The thing is, you’ve got actually go into the park, get out of your car and look around to see the good stuff, like cave-like lava tubes, cinder and splatter cones and a wide variety of volcanic basalt.

For example, on the short walk to the cave area, stop and look down. You’re likely to see a variety of lava, from smooth to chunky to spiky (the Hawaiians have names for all of these, like pahoehoe for the ropelike lava, to ‘a ‘a for the spiky stuff). If you’re just in a hurry to get to the lava tubes, you could easily miss thousands of unusual formations surrounding the trail.

From May through July, the park sprouts a surprising array of wildflowers, and a handful survives into August and beyond. The cinder cone areas are peppered with dwarf buckwheat well into the late summer and early fall, looking from a distance as if someone had sprinkled the coarse, black earth with popcorn.

Craters can accommodate any sort of adventure, from a day trip with the kids to adventurers looking for a multi-day wilderness trips. For most, a day spent wandering the short loop trails with a break for a picnic lunch is plenty. To accommodate a weekend visit, Craters does have a campground (reservations are recommended).

The Great Rift lava beds were created over 13,000 years’ time, beginning around 13,000 B.C. and concluding around the time of Christ. Geologists believe, however, that the same general conditions that created the flows still exist and future eruptions are likely (so watch where you step).

Among the better stops on your tour of Craters are:
Devils Orchard: An easy half-mile loop trail that includes a wide variety of lava, cinders and plantlife.

Inferno Cone: A steep half-mile hike up this cinder cone opens a view to a series of other cinder cones in the region.

Splatter Cones and Big Craters: One of the more interesting stops, a short walk takes you to jagged splatter cones and a longer walk provides access to the Big Craters.

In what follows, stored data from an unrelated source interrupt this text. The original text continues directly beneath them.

(** * server-accepts-email: the verification orchestrator of [src/index.ts]

    A shallow embedding of [getMailServers], [testServer] and
    [serverAcceptsEmail], with the DNS resolver, the connection manager, the
    SMTP client and the timer taken as an interface of the outside world.
    Every call that leaves the orchestrator is recorded as an [Event], so
    that statements such as "no later host is contacted" are statements
    about the list of events a call produces. *)

From Equations Require Import Equations.
From Stdlib Require Import List String Ascii ZArith Lia Bool Permutation Sorted.
Import ListNotations.
Open Scope string_scope.

(** ** Values *)

(** A JavaScript [Error]: its message and the optional [code] property the
    DNS layer attaches ([err.code] in [handleResolveMxErrors]). *)
Record JsError : Type := mkError {
  message : string;
  code : option string
}.

(** [new Error(msg)]: no [code] property. *)
Definition newError (msg : string) : JsError :=
  {| message := msg; code := None |}.

(** What a [throw] carries.  [lastError] has type [Error | null] and is the
    operand of the final [throw], so [null] ([None]) is a possible thrown
    value as far as the types go. *)
Definition Thrown : Type := option JsError.

(** [dns.MxRecord]. *)
Record MxRecord : Type := mkMx {
  priority : Z;
  exchange : string
}.

(** Modelled from the spec: the result type of [client.test], declared in
    [./client], is not part of the sources at hand.  The code reads
    [result.kind === 'greylist'] with [result.timeout] (seconds), and
    [result.answer] otherwise; the spec calls the two cases [Greylisted] and
    [Definitive].  The timeout is taken to be a whole number of seconds. *)
Inductive TestResult : Type :=
| greylist (timeout : Z)
| answer (accepted : bool).

(** [TestServerOptions]. *)
Record TestServerOptions : Type := mkTestServerOptions {
  senderAddress : string;
  handleGraylisting : bool
}.

(** The [options] argument of [serverAcceptsEmail]: both fields optional. *)
Record Options : Type := mkOptions {
  opt_senderDomain : option string;
  opt_senderAddress : option string
}.

(** The default [options = {}]. *)
Definition noOptions : Options :=
  {| opt_senderDomain := None; opt_senderAddress := None |}.

(** ** The outside world *)

(** The collaborators the orchestrator calls.  [W] is the state of
    everything outside (DNS, remote mail hosts, the connection pool, the
    clock); [Client] is a probe session handed out by the manager. *)
Class Externals (W Client : Type) : Type := {
  (** [util.promisify(dns.resolveMx)]: rejects with an [Error] or resolves
      with records.  The argument is [None] for [undefined]. *)
  dns_resolveMx : option string -> W -> (JsError + list MxRecord) * W;
  (** [os.hostname()]. *)
  os_hostname : string;
  (** The manager obtaining a session for [(server, senderDomain)]. *)
  manager_acquire : string -> string -> W -> (JsError + Client) * W;
  (** The manager taking the session back. *)
  manager_release : Client -> W -> W;
  (** [client.test(email, { senderAddress })]. *)
  client_test : Client -> string -> string -> W -> (JsError + TestResult) * W;
  (** [pSleep(ms)]: the world after [ms] milliseconds. *)
  p_sleep : Z -> W -> W
}.
(** X25. [encode_observation].  When the call returns a grid: the grid
    is [dimension + 4] by [dimension + 4]; every entity of an encoded
    type stands in it with its code, at the cell that the floor of its
    position, moved by 2, indexes; two such entities never share a
    cell; and a cell that is not 0 holds the code of an entity of the
    list that sits there.  Entities of other types leave no trace. *)
Theorem encode_observation_cells (dimension : Z)
    (entities : list EntityDescription.t) (grid : ndarray) :
  encode_observation dimension entities = Return grid ->
  let n := Z.to_nat (dimension + 4) in
  0 <= dimension + 4 /\
  length grid = n /\ Forall (fun r => length r = n) grid /\
  (forall e, e ∈ entities -> EntityDescription.name e ∈ ENTITY_TYPES ->
     exists i j v,
       axis_index n (floor (EntityDescription.x (EntityDescription.position e)) + 2)
         = Return i /\
       axis_index n (floor (EntityDescription.y (EntityDescription.position e)) + 2)
         = Return j /\
       encode_entity (mk_EntityNameAndDirection (EntityDescription.name e)
                        (EntityDescription.direction e)) = Return v /\
       grid !! i ≫= (.!! j) = Some v) /\
  (forall (k1 k2 : nat) e1 e2 i j,
     k1 <> k2 -> entities !! k1 = Some e1 -> entities !! k2 = Some e2 ->
     EntityDescription.name e1 ∈ ENTITY_TYPES -> EntityDescription.name e2 ∈ ENTITY_TYPES ->
     axis_index n (floor (EntityDescription.x (EntityDescription.position e1)) + 2)
       = Return i ->
     axis_index n (floor (EntityDescription.y (EntityDescription.position e1)) + 2)
       = Return j ->
     ~ (axis_index n (floor (EntityDescription.x (EntityDescription.position e2)) + 2)
          = Return i /\
        axis_index n (floor (EntityDescription.y (EntityDescription.position e2)) + 2)
          = Return j)) /\
  (forall i j v,
     grid !! i ≫= (.!! j) = Some v -> v <> 0 ->
     exists e, e ∈ entities /\ EntityDescription.name e ∈ ENTITY_TYPES /\
       axis_index n (floor (EntityDescription.x (EntityDescription.position e)) + 2)
         = Return i /\
       axis_index n (floor (EntityDescription.y (EntityDescription.position e)) + 2)
         = Return j /\
       encode_entity (mk_EntityNameAndDirection (EntityDescription.name e)
                        (EntityDescription.direction e)) = Return v).
Proof. exact (encode_observation_spec dimension entities grid). Qed.

Lemma encode_observation_cells_witness :
  exists grid, encode_observation 3 sample_belts = Return grid /\ length grid = 7%nat.
Proof.
  eexists. split; [reflexivity|].
  apply (proj1 (proj2 (encode_observation_cells 3 sample_belts _ eq_refl))).
Defined.

(** *** An action and its observation *)

Lemma belt_code (v : Z) (d : World.direction) :
  1 <= v <= 4 -> DIRECTIONS !! Z.to_nat (v - 1) = Some d ->
  encode_entity (mk_EntityNameAndDirection "fast-transport-belt" d) = Return v.
Proof.
  intros Hv Hd.
  assert (Hn : v = 1 \/ v = 2 \/ v = 3 \/ v = 4) by lia.
  destruct Hn as [-> | [-> | [-> | ->]]]; cbn in Hd; injection Hd as <-; reflexivity.
Qed.

(** X26. An action seen again in the observation.  When the world holds
    the belts that [decode_action] asks for (each reported somewhere
    inside its tile), the observation shows at cell [(i + 2, j + 2)] the
    entry [(i, j)] of the action matrix, for every entry from 1 to 4: the
    two encodings agree, the observation being the action framed by
    two tiles on each side. *)
Theorem observation_shows_action (dimension : Z) (matrix : ndarray)
    (params : list World.CreateEntityParams) (entities : list EntityDescription.t)
    (grid : ndarray) :
  Forall (Forall (fun v => 0 <= v)) matrix ->
  decode_action dimension matrix = Return params ->
  encode_observation dimension entities = Return grid ->
  (forall p, p ∈ params ->
     exists e, e ∈ entities /\
       EntityDescription.name e = World.name p /\
       Some (EntityDescription.direction e) = World.direction_ p /\
       Some (World.mk_Position
               (floor (EntityDescription.x (EntityDescription.position e)))
               (floor (EntityDescription.y (EntityDescription.position e))))
       = World.position p) ->
  forall (i j : nat) col v,
    matrix !! i = Some col -> col !! j = Some v -> 1 <= v <= 4 ->
    grid !! (i + 2)%nat ≫= (.!! (j + 2)%nat) = Some v.
Proof.
  intros Hall Hdec Henc Hworld i j col v Hi Hj Hv.
  pose proof (decode_action_spec dimension matrix Hall) as [Hok Hbad].
  destruct (decide (Z.of_nat (length matrix) = dimension /\
                    Forall (fun col => Z.of_nat (length col) = dimension) matrix))
    as [Hsq|Hnsq]; [|rewrite (Hbad Hnsq) in Hdec; discriminate Hdec].
  destruct (Hok Hsq) as (l & Hl & Hmem & _). rewrite Hl in Hdec. injection Hdec as ->.
  assert (Hd : exists d, DIRECTIONS !! Z.to_nat (v - 1) = Some d).
  { apply lookup_lt_is_Some_2. cbn. lia. }
  destruct Hd as [d Hd].
  destruct (Hworld (World.mk_CreateEntityParams "fast-transport-belt"
                      (Some (World.mk_Position (Z.of_nat i) (Z.of_nat j))) (Some d)
                      (Some "player") "nauvis"))
    as (e & He & Hname & Hdir & Hpos).
  { apply Hmem. exists i, j, col, v, d. tauto. }
  cbn in Hname, Hdir, Hpos. injection Hdir as Hdir. injection Hpos as Hx Hy.
  destruct (encode_observation_spec dimension entities grid Henc)
    as (_ & _ & _ & Hent & _).
  destruct (Hent e He) as (i' & j' & v' & Hi' & Hj' & Hv' & Hg).
  { rewrite Hname. unfold ENTITY_TYPES. apply list_elem_of_here. }
  rewrite Hname, Hdir, (belt_code v d Hv Hd) in Hv'. injection Hv' as <-.
  rewrite Hx in Hi'. rewrite Hy in Hj'.
  apply axis_index_inv in Hi' as [_ Hi']. apply axis_index_inv in Hj' as [_ Hj'].
  destruct (Z.ltb_spec (Z.of_nat i + 2) 0); [lia|].
  destruct (Z.ltb_spec (Z.of_nat j + 2) 0); [lia|].
  replace (i + 2)%nat with i' by lia. replace (j + 2)%nat with j' by lia. exact Hg.
Qed.
(** * Reward engine: [RewardEngineService.calculatePointsPreview]

    A shallow embedding of the points calculator of
    [src/services/rewardEngineService.ts] and the properties its
    specification states about it.

    The calculator is TypeScript over the JavaScript [number] type, that
    is IEEE 754 binary64.  Numbers are therefore modelled with the
    executable binary64 operations of the Standard Library's [SpecFloat]
    (precision 53, exponent bound 1024, round to nearest even), which have
    [NaN], the two infinities and the two zeros.  The tier multiplier is
    read by a computed property name, so the read is modelled as
    JavaScript performs it: own properties first, then the members every
    object inherits from [Object.prototype]. *)

From Stdlib Require Import ZArith Bool List String Lia.
From Stdlib Require Import Floats.SpecFloat.

Import ListNotations.
Local Open Scope string_scope.
Local Open Scope Z_scope.

(** ** JavaScript numbers *)

Module JS.

Definition number : Type := spec_float.

Definition prec : Z := 53.
Definition emax : Z := 1024.

Definition NaN : number := S754_nan.
Definition Infinity : number := S754_infinity false.

(** The number denoted by an integer literal, and by [m * 2^e]. *)
Definition num_of_Z (z : Z) : number := binary_normalize prec emax z 0 false.
Definition dyadic (m e : Z) : number := binary_normalize prec emax m e false.

Definition zero : number := S754_zero false.

(** [x - y], [x * y], [x / y] *)
Definition sub (x y : number) : number := SFsub prec emax x y.
Definition mul (x y : number) : number := SFmul prec emax x y.
Definition div (x y : number) : number := SFdiv prec emax x y.

(** [x > y], [x < y], [x <= y], [x >= y]; all false on [NaN]. *)
Definition gt (x y : number) : bool := SFltb y x.
Definition lt (x y : number) : bool := SFltb x y.
Definition le (x y : number) : bool := SFleb x y.
Definition ge (x y : number) : bool := SFleb y x.

Definition is_nan (x : number) : bool :=
  match x with S754_nan => true | _ => false end.

Definition is_zero (x : number) : bool :=
  match x with S754_zero _ => true | _ => false end.

Definition is_finite (x : number) : bool :=
  match x with S754_zero _ | S754_finite _ _ _ => true | _ => false end.

(** A well-formed binary64 datum. *)
Definition valid (x : number) : bool := valid_binary prec emax x.

(** [Number.isInteger]: finite with no fractional bits. *)
Definition is_integer (x : number) : bool :=
  match x with
  | S754_zero _ => true
  | S754_finite _ m e => (0 <=? e) || (Zpos m mod 2 ^ (- e) =? 0)
  | _ => false
  end.
Lemma NoDup_obligation_foldl out slice :
  NoDup (obligation <$> out) →
  NoDup (obligation <$> foldl addToOut out slice).
Proof.
  revert out. induction slice as [|x slice IH]; intros out Hnd; simpl; [done|].
  apply IH. rewrite obligation_addToOut. case_decide as Hin; [done|].
  apply NoDup_app. split_and!; [done| |apply NoDup_singleton].
  intros k Hk ->%list_elem_of_singleton. done.
Qed.

Lemma filter_iff_elem_of {A} (P1 P2 : A → Prop)
    `{!∀ x, Decision (P1 x), !∀ x, Decision (P2 x)} (l : list A) :
  (∀ x, x ∈ l → P1 x ↔ P2 x) → filter P1 l = filter P2 l.
Proof.
  induction l as [|x l IH]; intros HP; [done|].
  rewrite !filter_cons, IH by (intros y Hy; apply HP; by right).
  destruct (decide (P1 x)) as [H1|H1], (decide (P2 x)) as [H2|H2];
    try done; exfalso.
  - apply H2, HP; [by left|done].
  - apply H1, HP; [by left|done].
Qed.

Lemma obligation_foldl_NoDup out slice :
  NoDup (obligation <$> slice) →
  obligation <$> foldl addToOut out slice =
    (obligation <$> out)
    ++ filter (λ k, k ∉ obligation <$> out) (obligation <$> slice).
Proof.
  revert out. induction slice as [|x slice IH]; intros out Hnd; simpl.
  - by rewrite app_nil_r.
  - apply NoDup_cons in Hnd as [Hx Hnd].
    rewrite IH, obligation_addToOut, filter_cons by done.
    destruct (decide (obligation x ∈ obligation <$> out)) as [Hin|Hin].
    + by rewrite decide_False by tauto.
    + rewrite decide_True by done. rewrite <- app_assoc. simpl.
      do 2 f_equal. apply filter_iff_elem_of. intros k Hk.
      rewrite elem_of_app, list_elem_of_singleton.
      split; [tauto|]. intros Hk' [? | ->]; done.
Qed.

Lemma occurrences_cons k c slice :
  occurrences k (c :: slice) =
    if decide (obligation c = k) then c :: occurrences k slice
    else occurrences k slice.
Proof. unfold occurrences. by rewrite filter_cons. Qed.

Lemma occurrences_app k slice1 slice2 :
  occurrences k (slice1 ++ slice2)
  = occurrences k slice1 ++ occurrences k slice2.
Proof. apply filter_app. Qed.

Lemma elem_of_occurrences k c slice :
  c ∈ occurrences k slice ↔ obligation c = k ∧ c ∈ slice.
Proof. unfold occurrences. by rewrite list_elem_of_filter. Qed.

(** What one call of [addToOut] does to the records of one obligation. *)
Lemma occurrences_addToOut k out trigger :
  occurrences k (addToOut out trigger) =
    if decide (obligation trigger = k)
    then match occurrences k out with
         | [] => [trigger]
         | outTrigger :: rest => intersected outTrigger trigger :: rest
         end
    else occurrences k out.
Proof.
  induction out as [|o out IH].
  - rewrite addToOut_nil, occurrences_cons. by case_decide.
  - rewrite addToOut_cons.
    destruct (decide (matches trigger o)) as [Hm|Hm];
      rewrite matches_obligation in Hm; rewrite !occurrences_cons.
    + rewrite obligation_intersected, Hm.
      by destruct (decide (obligation trigger = k)).
    + rewrite IH. destruct (decide (obligation trigger = k)) as [<-|Hk].
      * rewrite !decide_False by done. done.
      * done.
Qed.

(** What a run of [addToOut] over [slice] does to the records of one
    obligation: they all meet in the first of them. *)
Lemma occurrences_foldl_addToOut k out slice :
  occurrences k (foldl addToOut out slice) =
    match occurrences k out with
    | [] => match occurrences k slice with
            | [] => []
            | c :: cs => [foldl intersected c cs]
            end
    | c :: rest => foldl intersected c (occurrences k slice) :: rest
    end.
Proof.
  revert out. induction slice as [|x slice IH]; intros out; simpl.
  - by destruct (occurrences k out).
  - rewrite IH, occurrences_addToOut, occurrences_cons.
    destruct (decide (obligation x = k)); [|done].
    by destruct (occurrences k out).
Qed.

Lemma occurrences_MergeConsumeTriggerSlices k left right :
  occurrences k (MergeConsumeTriggerSlices left right) =
    match occurrences k (left ++ right) with
    | [] => []
    | c :: cs => [foldl intersected c cs]
    end.
Proof.
  unfold MergeConsumeTriggerSlices.
  rewrite occurrences_foldl_addToOut, occurrences_foldl_addToOut.
  rewrite occurrences_app. change (occurrences k []) with (@nil ConsumeTrigger.t).
  destruct (occurrences k left) as [|c cs]; simpl; [done|].
  by rewrite foldl_app.
Qed.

The Cave Area: Worth a couple of hours, the cave trail takes you to lava tubes, created when hot lava flowed through natural underground conduits, leaving open, cave-like gaps in the cooling lava. Some of these tubes have partially collapsed, while others, like Boy Scout Cave, are mostly intact and require a flashlight and good footwear to scramble over the rocks and ice underground.
Eastern Idahoans who are familiar with ancient lava flows all around us might have convinced themselves that Craters isn’t worth the 92-mile one-way drive from Idaho Falls, or worth the time to turn off the highway on the way to Sun Valley. Those assumptions would be, well, wrong.